Money is controlled by the European Central Bank, which makes it the terrain of the enemy. You don’t fight on your enemy’s terrain. The class war will be won by compelling the enemy to fight on the terrain that favors you.
Here are a few suggestions for steps SYRIZA could immediately take that do not require any money at all — we could call them the low-hanging fruit within SYRIZA’s grasp:
- The central bank should be seized and nationalized the moment the party takes power. Cost: zero
- The military should be dismantled and all officers discharged. Cost: zero
- All foreign debts should be immediately written off. And SYRIZA does not have to negotiate with anyone over the debt. If the party prefers, the debt could be converted into bonds at a steep (50%) negative interest rate. Cost: zero
- The entire detailed history of Greece-Troika negotiations should be published. Cost: zero
- SYRIZA should reduce hours of labor by 50% immediately. Cost: zero
- The largest privately and publicly owned enterprises should be handed over to their employees to operate as trustees of the public. Cost: zero
Critical to this are the final two measures aimed at directly changing the material relations of production within the Greece economy: A reduction of hours of labor will severely restrict the production of surplus value and make most of the nation’s productive capital unprofitable for the capitalists to operate as capitals, while having no impact on its useful function as cooperatively managed means of production of use values. It will also help absorb the mass of the unemployed population. What ever surplus value is produced now will be directly converted into free disposable time for the workers. While turning every public and private firm over the employees will immediately turn the largest part of the economy into cooperatives directly managed by the working class.

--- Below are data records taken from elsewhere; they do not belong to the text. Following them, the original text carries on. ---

(* ===== verification/RetryAfter.v ===== *)
(** * The Retry-After header ([parse_retry_after] in [src/app/pipeline/fetch.py])

    Seconds or an HTTP date, with what the standard library makes of either: [float],
    [int], [email.utils.parsedate_to_datetime] and [datetime].  Times are microseconds; a
    float is the rational it is written as. *)

From Stdlib Require Import ZArith QArith Qminmax NArith Ascii String Lia.
From stdpp Require Import base strings option sets list.
From S2P Require Import Prelude PyStr Models Html Jobs Json JsonLoads.

(** ** Numbers *)

(** Underscores stand between two digits only. *)
Fixpoint underscores_ok (after_digit : bool) (s : string) : bool :=
  match s with
  | EmptyString => true
  | String c r =>
      if Ascii.eqb c "_"
      then after_digit && match r with String d _ => is_digit09 d | EmptyString => false end && underscores_ok false r
      else underscores_ok (is_digit09 c) r
  end.

Fixpoint without_underscores (s : string) : string :=
  match s with
  | EmptyString => ""
  | String c r => if Ascii.eqb c "_" then without_underscores r else String c (without_underscores r)
  end.

Definition sign_of (s : string) : bool * string :=
  if startswith s "-" then (true, str_drop 1 s) else if startswith s "+" then (false, str_drop 1 s) else (false, s).

Definition signed (neg : bool) (n : N) : Z := if neg then (- Z.of_N n)%Z else Z.of_N n.

(** [int(s)]; [None] is a ValueError. *)
Definition py_int (s : string) : option Z :=
  let '(neg, t) := sign_of (strip s) in
  let d := without_underscores t in
  if underscores_ok false t && nonempty d && str_all is_digit09 d && N.leb (str_len d) MAX_INT_DIGITS
  then Some (signed neg (digits_value 10 d)) else None.

(** Numbers from here on round to no finite float. *)
Definition FLOAT_LIMIT : Z := 2 ^ 1024 - 2 ^ 970.

Definition overflowing (q : Q) : FloatVal :=
  if Qle_bool (inject_Z FLOAT_LIMIT) q then Inf false else if Qle_bool q (inject_Z (- FLOAT_LIMIT)) then Inf true else Fin q.

(** [m * 10^e] *)
Definition scaled (m e : Z) : Q :=
  if (0 <=? e)%Z then inject_Z (m * 10 ^ e) else (m # Z.to_pos (10 ^ (- e)))%Q.

(** The exponent and what follows it; no exponent is 0. *)
Definition float_exponent (s : string) : option Z :=
  match s with
  | EmptyString => Some 0%Z
  | String e r =>
      if in_set "eE" e then
        let '(neg, t) := sign_of r in
        let '(d, rest) := take_digits t in
        if nonempty d && negb (nonempty rest) then Some (signed neg (digits_value 10 d)) else None
      else None
  end.

(** [float(s)]; [None] is a ValueError. *)
Definition float_of_text (s : string) : option FloatVal :=
  let s := strip s in
  if negb (underscores_ok false s) then None else
  let '(neg, t) := sign_of (without_underscores s) in
  if mem (lower t) ["inf"; "infinity"] then Some (Inf neg)
  else if String.eqb (lower t) "nan" then Some NaN
  else
    let '(whole, r1) := take_digits t in
    let '(frac, r2) := if startswith r1 "." then take_digits (str_drop 1 r1) else ("", r1) in
    if negb (nonempty whole || nonempty frac) then None
    else e ← float_exponent r2;
         Some (overflowing (scaled (signed neg (digits_value 10 (whole +:+ frac))) (e - Z.of_nat (String.length frac)))).

(** ** Dates *)

Definition MONTHS : list string :=
  ["jan"; "feb"; "mar"; "apr"; "may"; "jun"; "jul"; "aug"; "sep"; "oct"; "nov"; "dec";
   "january"; "february"; "march"; "april"; "may"; "june"; "july"; "august"; "september"; "october";
   "november"; "december"].
Definition DAYS : list string := ["mon"; "tue"; "wed"; "thu"; "fri"; "sat"; "sun"].
Definition TIMEZONES : list (string * Z) :=
  [("ut", 0); ("utc", 0); ("gmt", 0); ("z", 0); ("ast", -400); ("adt", -300); ("est", -500); ("edt", -400);
   ("cst", -600); ("cdt", -500); ("mst", -700); ("mdt", -600); ("pst", -800); ("pdt", -700)]%Z.

Fixpoint position {A} (p : A → bool) (l : list A) : option nat :=
  match l with [] => None | x :: l' => if p x then Some O else S <$> position p l' end.

Definition find_char (c : ascii) (s : string) : option nat := position (Ascii.eqb c) (list_ascii_of_string s).

Definition month_number (m : string) : option Z :=
  i ← position (String.eqb m) MONTHS; Some (let n := Z.of_nat (S i) in if (12 <? n)%Z then n - 12 else n)%Z.

Definition drop_dayname (data : list string) : list string :=
  match data with
  | [] => []
  | w :: rest =>
      if endswith w "," || mem (lower w) DAYS then rest
      else match rpartition_at "," w with Some (_, b) => b :: rest | None => data end
  end.

(** A date of RFC 850 is one word. *)
Definition split_rfc850 (data : list string) : list string :=
  match data with
  | [d; a; b] => match split_char "-" d with [x; y; z] => [x; y; z; a; b] | _ => data end
  | _ => data
  end.

(** The zone glued to the time, or missing. *)
Definition split_zone (data : list string) : list string :=
  match data with
  | [a; b; c; s] =>
      match (match find_char "+" s with Some i => Some i | None => find_char "-" s end) with
      | Some (S i) => [a; b; c; str_take (S i) s; str_drop (S i) s]
      | _ => data ++ [""]
      end
  | _ => data
  end.

Definition drop_comma (s : string) : string := if endswith s "," then str_take (pred (String.length s)) s else s.

Definition time_parts (tm : string) : option (string * string * string) :=
  match split_char ":" tm with
  | [h; m] => Some (h, m, "0")
  | [h; m; s] => Some (h, m, s)
  | [t] => if has_char "." t
           then match split_char "." t with
                | [h; m] => Some (h, m, "0")
                | [h; m; s] => Some (h, m, s)
                | _ => None
                end
           else None
  | _ => None
  end.

(** The zone in seconds; [None] when unknown or given as -0000. *)
Definition zone_seconds (tz : string) : option Z :=
  let off := match head (keep (λ z, String.eqb (lower tz) z.1) TIMEZONES) with
             | Some z => Some z.2
             | None => match py_int tz with
                       | Some 0%Z => if startswith tz "-" then None else Some 0%Z
                       | o => o
                       end
             end in
  o ← off;
  Some (if (o =? 0)%Z then 0
        else let a := Z.abs o in Z.sgn o * (a / 100 * 3600 + a mod 100 * 60))%Z.

Record DateParts := mkParts {
  dp_year : Z; dp_month : Z; dp_day : Z; dp_hour : Z; dp_minute : Z; dp_second : Z; dp_zone : option Z
}.

Definition full_year (yy : Z) : Z :=
  (if yy <? 100 then if 68 <? yy then yy + 1900 else yy + 2000 else yy)%Z.

(** [_parsedate_tz] *)
Definition parsedate_tz (data : string) : option DateParts :=
  match split_zone (split_rfc850 (drop_dayname (keep nonempty (split_on is_space data)))) with
  | dd :: mm :: yy :: tm :: tz :: _ =>
      if negb (nonempty dd && nonempty mm && nonempty yy) then None else
      md ← (match month_number (lower mm) with
            | Some m => Some (m, dd)
            | None => m ← month_number (lower dd); Some (m, lower mm)
            end);
      let dd := drop_comma md.2 in
      let '(yy, tm) := match find_char ":" yy with Some (S _) => (tm, yy) | _ => (yy, tm) end in
      let yy := drop_comma yy in
      if negb (nonempty yy) then None else
      let '(yy, tz) := match yy with String c _ => if is_digit c then (yy, tz) else (tz, yy) | _ => (yy, tz) end in
      hms ← time_parts (drop_comma tm);
      y ← py_int yy; d ← py_int dd; h ← py_int hms.1.1; mi ← py_int hms.1.2; s ← py_int hms.2;
      Some (mkParts (full_year y) md.1 d h mi s (zone_seconds tz))
  | _ => None
  end.

(** ** [datetime] *)

Definition leap (y : Z) : bool := ((y mod 4 =? 0) && (negb (y mod 100 =? 0) || (y mod 400 =? 0)))%Z.

Definition days_in_month (y m : Z) : Z :=
  (if m =? 2 then if leap y then 29 else 28 else if (m =? 4) || (m =? 6) || (m =? 9) || (m =? 11) then 30 else 31)%Z.

Definition days_before_month (y m : Z) : Z :=
  foldr Z.add 0%Z (map (λ i, days_in_month y (Z.of_nat (S i))) (seq 0 (Z.to_nat (m - 1)))).

Definition days_before_year (y : Z) : Z := (let p := y - 1 in p * 365 + p / 4 - p / 100 + p / 400)%Z.

(** Days since 1970-01-01. *)
Definition days_since_epoch (y m d : Z) : Z := (days_before_year y + days_before_month y m + d - 719163)%Z.

Definition fits_int (n : Z) : bool := ((- 2147483648 <=? n) && (n <=? 2147483647))%Z.

Inductive DateTime :=
  | Moment (utc : Z)             (* with a zone: microseconds since the epoch *)
  | Wall (local : Z)             (* without one *)
  | DateValueError
  | DateOverflowError.

Definition parsedate_to_datetime (data : string) : DateTime :=
  match parsedate_tz data with
  | None => DateValueError
  | Some p =>
      let zone := default 0%Z (dp_zone p) in
      if ((86399999999999 <? zone) || (zone <? -86399999913600))%Z then DateOverflowError
      else if (86400 <=? Z.abs zone)%Z then DateValueError
      else if negb (all fits_int [dp_year p; dp_month p; dp_day p; dp_hour p; dp_minute p; dp_second p]) then DateOverflowError
      else if ((1 <=? dp_year p) && (dp_year p <=? 9999) && (1 <=? dp_month p) && (dp_month p <=? 12)
               && (1 <=? dp_day p) && (dp_day p <=? days_in_month (dp_year p) (dp_month p))
               && (0 <=? dp_hour p) && (dp_hour p <=? 23) && (0 <=? dp_minute p) && (dp_minute p <=? 59)
               && (0 <=? dp_second p) && (dp_second p <=? 59))%Z
      then let t := ((days_since_epoch (dp_year p) (dp_month p) (dp_day p) * 86400
                      + dp_hour p * 3600 + dp_minute p * 60 + dp_second p) * 1000000)%Z in
           match dp_zone p with Some z => Moment (t - z * 1000000)%Z | None => Wall t end
      else DateValueError
  end.

(** ** The header *)

Inductive RetryAfter := NoWait | WaitFor (q : Q) | WaitRaises.

(** [max(0.0, min(x, cap))]; a NaN comes out as 0. *)
Definition clamp (cap : Q) (x : FloatVal) : Q :=
  match x with
  | Fin q => Qmax 0 (Qmin q cap)
  | Inf neg => if neg then 0%Q else cap
  | NaN => 0%Q
  end.

(** [now] is the time, [local] the same on the wall clock of the process. *)
Definition parse_retry_after (now local : Z) (cap : Q) (value : option string) : RetryAfter :=
  match value with
  | None => NoWait
  | Some v =>
      if negb (nonempty v) then NoWait
      else
        let v := strip v in
        match float_of_text v with
        | Some x => WaitFor (clamp cap x)
        | None =>
            match parsedate_to_datetime v with
            | DateValueError => NoWait
            | DateOverflowError => WaitRaises
            | Moment t => WaitFor (clamp cap (Fin ((t - now) # 1000000)))
            | Wall t => WaitFor (clamp cap (Fin ((t - local) # 1000000)))
            end
        end
  end.

(** ** Examples against the library *)

Example floats_read :
  float_of_text " 1_0.5e-1 " = Some (Fin (105 # 100)) ∧ float_of_text ".5" = Some (Fin (5 # 10)) ∧
  float_of_text "5." = Some (Fin 5) ∧ float_of_text "-2e3" = Some (Fin (-2000)) ∧ float_of_text "-Infinity" = Some (Inf true) ∧
  float_of_text "nan" = Some NaN ∧
  map float_of_text [""; "."; "1__0"; "_1"; "1_"; "1e"; "0x10"; "1 2"; "+-1"] = repeat None 9.
Proof. vm_compute. split_and!; reflexivity. Qed.

Example dates_read :
  parsedate_to_datetime "Wed, 21 Oct 2015 07:28:00 GMT" = Moment 1445412480000000 ∧
  parsedate_to_datetime "Sunday, 06-Nov-94 08:49:37 GMT" = Moment 784111777000000 ∧
  parsedate_to_datetime "Sun Nov  6 08:49:37 1994" = Wall 784111777000000 ∧
  parsedate_to_datetime "21 Oct 2015 07:28:00-0500" = Moment 1445430480000000 ∧
  parsedate_to_datetime "21 Oct 2015 07:28 -0000" = Wall 1445412480000000 ∧
  parsedate_to_datetime "31 Jun 2015 07:28:00 GMT" = DateValueError ∧
  parsedate_to_datetime "Mon,21 Oct 15 07.28 EST" = Moment 1445430480000000 ∧
  parsedate_to_datetime "feb 1, 2000, 1:2:3" = Wall 949366923000000 ∧
  parsedate_to_datetime "21 Oct 2015 07:28:00 +9999" = DateValueError ∧
  parsedate_to_datetime "1 feb 99999 00:00:00" = DateValueError ∧
  parsedate_to_datetime "1 feb 2000 1:2:3 +999999999999999999" = DateOverflowError ∧
  parsedate_to_datetime "tomorrow" = DateValueError.
Proof. vm_compute. split_and!; reflexivity. Qed.

(** ** The wait is bounded *)

Lemma clamp_bounds cap x : (0 <= cap)%Q → (0 <= clamp cap x)%Q ∧ (clamp cap x <= cap)%Q.
Proof.
  intros Hc. destruct x as [q|[]|]; cbn [clamp].
  - split; [apply Q.le_max_l|]. apply Q.max_lub; [done|apply Q.le_min_r].
  - split; [apply Qle_refl|done].
  - split; [done|apply Qle_refl].
  - split; [apply Qle_refl|done].
Qed.

Lemma parse_retry_after_bounds now local cap value q :
  (0 <= cap)%Q → parse_retry_after now local cap value = WaitFor q → (0 <= q)%Q ∧ (q <= cap)%Q.
Proof.
  intros Hc. unfold parse_retry_after. destruct value as [v|]; [|done]. destruct (nonempty v); [|done].
  cbn [negb]. destruct (float_of_text (strip v)) as [x|]; [intros [= <-]; by apply clamp_bounds|].
  destruct (parsedate_to_datetime (strip v)) as [t|t| |]; try done; intros [= <-]; apply (clamp_bounds cap (Fin _) Hc).
Qed.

Both measures will be difficult, if not impossible, to reverse: Turning every firm into a cooperative will force the capitalists to fight to retake every capitalist firm factory by factory. Like the bloodiest sort of urban warfare, the advantage will be to the defenders and the capitalists will suffer heavy losses. Reducing hours of labor means turning surplus labor time of all the workers into free disposable time, thus forcing the capitalists to try to seize back every free hour literally at gun-point. Thus, the capitalists will then be faced with the prospect of having to fight one by one to seize back every factory in the country and to forcibly extend hours of labor of every single worker in the country.
None of the above measures requires a single euro of expenditures, but it will certainly break the back of the austerity offensive in Europe as surely as Greek partisans did to the Nazis in World War II.